Por que isso é importante: O universo primitivo tinha uma composição química diferente. Ao estudar objetos antigos como o 3I/ATLAS, obtemos informações sobre as condições sob as quais os primeiros sistemas planetários se formaram. Isto é crucial porque compreender as fases iniciais do desenvolvimento planetário ajuda-nos a avaliar melhor o potencial de vida noutras partes da galáxia.

Insights da composição isotópica

A proporção de carbono-12 para carbono-13 fornece um cronograma. O carbono-13 acumula-se ao longo do tempo, pelo que uma proporção baixa indica uma origem antiga.
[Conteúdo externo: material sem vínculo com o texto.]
(** [for page in range { let mapping = mappings.get_mut(..).expect(..); .. }]. *)
Fixpoint update_mappings {E} (address_space : AddressSpaceId) (update : Mapping -> res E Mapping)
    (range : list Z) : Run E unit :=
  match range with
  | [] => mret tt
  | page :: range =>
      s ← gets id;
      mapping ← lift (expect (mappings s !! (address_space, page)));
      mapping ← lift (update mapping);
      _ ← modify (fun s => set_mappings (<[(address_space, page) := mapping]> (mappings s)) s);
      update_mappings address_space update range
  end.

Definition set_mapping_purpose {E} (address_space : AddressSpaceId) (start : GuestVirtualAddress)
    (size : Z) (new_purpose : MemoryMappingPurpose) : Run E bool :=
  match PageRange_new start size with
  | Some range =>
      if PageRange_is_empty range then mret false
      else
        s ← gets id;
        if negb (forallb (fun page => bool_decide (is_Some (mappings s !! (address_space, page))))
                   (range_pages range)) then mret false
        else if forallb (fun page => match mappings s !! (address_space, page) with
                                     | Some mapping => bool_decide (purpose mapping = new_purpose)
                                     | None => false end) (range_pages range) then mret true
        else or_false (
          record ← reserve_or (fun log => reserve log (Invalidation.Mapping address_space start size))
                     (fun _ => tt);
          generation ← take_generation tt;
          _ ← update_mappings address_space (fun mapping =>
                Ok {| physical_page := physical_page mapping; mapping_generation := generation;
                      permissions := permissions mapping; purpose := new_purpose;
                      attributes := attributes mapping |}) (range_pages range);
          commit_invalidation (commit record))
  | None => mret false
  end.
Da mesma forma, altos níveis de deutério na água gelada sugerem a formação de nuvens interestelares frias e pobres em metais, típicas do universo primitivo.

“Acreditamos que os materiais cometários em geral são representativos dos blocos de construção dos planetas fora da linha de neve da água no disco protoplanetário”, diz o cientista do Goddard da NASA, Martin Cordiner. “Portanto, o mesmo provavelmente se aplica aos cometas interestelares, e eles fornecem informações únicas sobre a partir dos quais os planetas extrasolares poderiam ser formados.”

Uma relíquia de um sistema perdido?

Dada a sua idade, o sistema estelar que deu origem ao 3I/ATLAS pode ter deixado de existir. A estrutura do disco da Via Láctea oferece pistas: o cometa provavelmente teve origem na parte mais espessa e antiga da galáxia, onde as estrelas se formaram anteriormente. Rastrear a sua origem exata é impossível devido às interações gravitacionais ao longo de milhares de milhões de anos, mas as descobertas sugerem que veio de um sistema planetário que existiu nas primeiras fases da galáxia.

A composição do cometa – rica em carbono e água – indica a presença de uma química complexa mesmo no início do Universo, implicando que as moléculas orgânicas e a água foram ingredientes essenciais na formação do planeta desde o início.

Concluindo: 3I/ATLAS não é apenas um visitante interestelar; é uma relíquia de uma época passada, oferecendo um raro vislumbre das condições da antiga Via Láctea e dos potenciais blocos de construção de sistemas planetários perdidos. A sua existência sublinha a história dinâmica da nossa galáxia e a possibilidade de que muitos sistemas estelares tenham surgido e caído ao longo do tempo cósmico.